Task goal> Could you return the lines below exactly, from the first line up to and including the line that holds "intros [S1 [W D L Q HS] S3] Hset."?

Task inputs>
(** Each offset in the table is the one of an instruction number. *)
Lemma labels_positions m c : stands_for m c -> Forall (fun o => o <> UNINIT_LABEL_IDX) (_lab_tab c) ->
  exists labs, _lab_tab c = map (fun k => Z.of_nat (word_off m.1 k)) labs /\
    Forall (fun k => (k <= length m.1)%nat) labs /\ labels_ok m labs c.
Proof.
  intros [S1 [W D L Q HS] S3] Hset.
  assert (Forall (fun o => exists k, (k <= length m.1)%nat /\ o = Z.of_nat (word_off m.1 k)) (_lab_tab c)) as Hall.
  { apply Forall_lookup_2. intros i o Ho. pose proof (lookup_lt_Some _ _ _ Ho) as Hlt. rewrite <- L in Hlt.
    destruct (lookup_lt_is_Some_2 _ _ Hlt) as [e He].
    assert (string_at (_lab_name_tab c) (Z.of_nat i) = Some (slice_of (_raw_buf (_lab_name_tab c)) e)) as Hs
      by (apply string_at_lookup; eauto).
    destruct (HS _ _ Hs) as [name Hn]. rewrite Hn in Hs.
    assert ((offset_of m.1 <$> m.2) !! name = Some o) as Hm by (apply Q; eauto).
    rewrite lookup_fmap in Hm. destruct (m.2 !! name) as [[k|]|] eqn:E; cbn in Hm; [| |discriminate].
    - injection Hm as <-. exists k. split; [exact (S3 _ _ E) | reflexivity].
    - injection Hm as <-. exfalso. exact (Forall_lookup_1 _ _ _ _ Hset Ho eq_refl). }
  assert (exists labs, _lab_tab c = map (fun k => Z.of_nat (word_off m.1 k)) labs /\
    Forall (fun k => (k <= length m.1)%nat) labs) as (labs & El & Hl).
  { clear - Hall. induction Hall as [|o l (k & Hk & ->) _ (labs & -> & Hl)]; [now exists []|].
    exists (k :: labs). split; [reflexivity | now constructor]. }
  exists labs. split; [exact El|]. split; [exact Hl|]. intros name k. split.
  - intros Hk. assert ((offset_of m.1 <$> m.2) !! name = Some (Z.of_nat (word_off m.1 k))) as Ho
      by (now rewrite lookup_fmap, Hk). apply Q in Ho as (i & Hi & Ho). exists i. split; [exact Hi|].
    rewrite El in Ho. apply list_lookup_fmap_Some in Ho as (k' & E & Hk').
    rewrite Hk'. f_equal. apply Nat2Z.inj in E. symmetry. eapply word_off_inj; [| |exact E].
    + exact (S3 _ _ Hk).
    + exact (Forall_lookup_1 _ _ _ _ Hl Hk').
  - intros (i & Hi & Hk).
    assert (_lab_tab c !! i = Some (Z.of_nat (word_off m.1 k))) as Ho
      by (rewrite El; apply list_lookup_fmap_Some; eauto).
    assert ((offset_of m.1 <$> m.2) !! name = Some (Z.of_nat (word_off m.1 k))) as Hm by (apply Q; eauto).
    rewrite lookup_fmap in Hm. destruct (m.2 !! name) as [[k'|]|] eqn:E; cbn in Hm; [| |discriminate].
    + injection Hm as Hm. apply Nat2Z.inj in Hm. do 2 f_equal. eapply word_off_inj; [| |exact Hm].
      * exact (S3 _ _ E).
      * exact (Forall_lookup_1 _ _ _ _ Hl Hk).
    + injection Hm as Hm. unfold UNINIT_LABEL_IDX in Hm. lia.
Qed.

(** ** Calls that fit

  Sizes are bounded by what the calls ask for, whatever the state. *)
Definition op_words (op : CALL) : nat := match op with CALL_Add_inst i => length (inst_words i) | _ => 0%nat end.
Definition op_bytes (op : CALL) : nat :=
  match op with CALL_Add_inst _ => 0%nat | CALL_Request_label n | CALL_Add_label n => length (cstr n) end.
Definition op_ok (op : CALL) : bool := match op with CALL_Add_inst i => inst_ok i | _ => true end.
Definition calls_fit (ops : list CALL) : bool :=
  forallb op_ok ops && (Z.of_nat (sum_list_with op_words ops) <? 2 ^ 31)
  && (Z.of_nat (sum_list_with op_bytes ops) <? 2 ^ 32) && (Z.of_nat (length ops) + 1 <? 2 ^ 32).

Exercise output>
(** Each offset in the table is the one of an instruction number. *)
Lemma labels_positions m c : stands_for m c -> Forall (fun o => o <> UNINIT_LABEL_IDX) (_lab_tab c) ->
  exists labs, _lab_tab c = map (fun k => Z.of_nat (word_off m.1 k)) labs /\
    Forall (fun k => (k <= length m.1)%nat) labs /\ labels_ok m labs c.
Proof.
  intros [S1 [W D L Q HS] S3] Hset.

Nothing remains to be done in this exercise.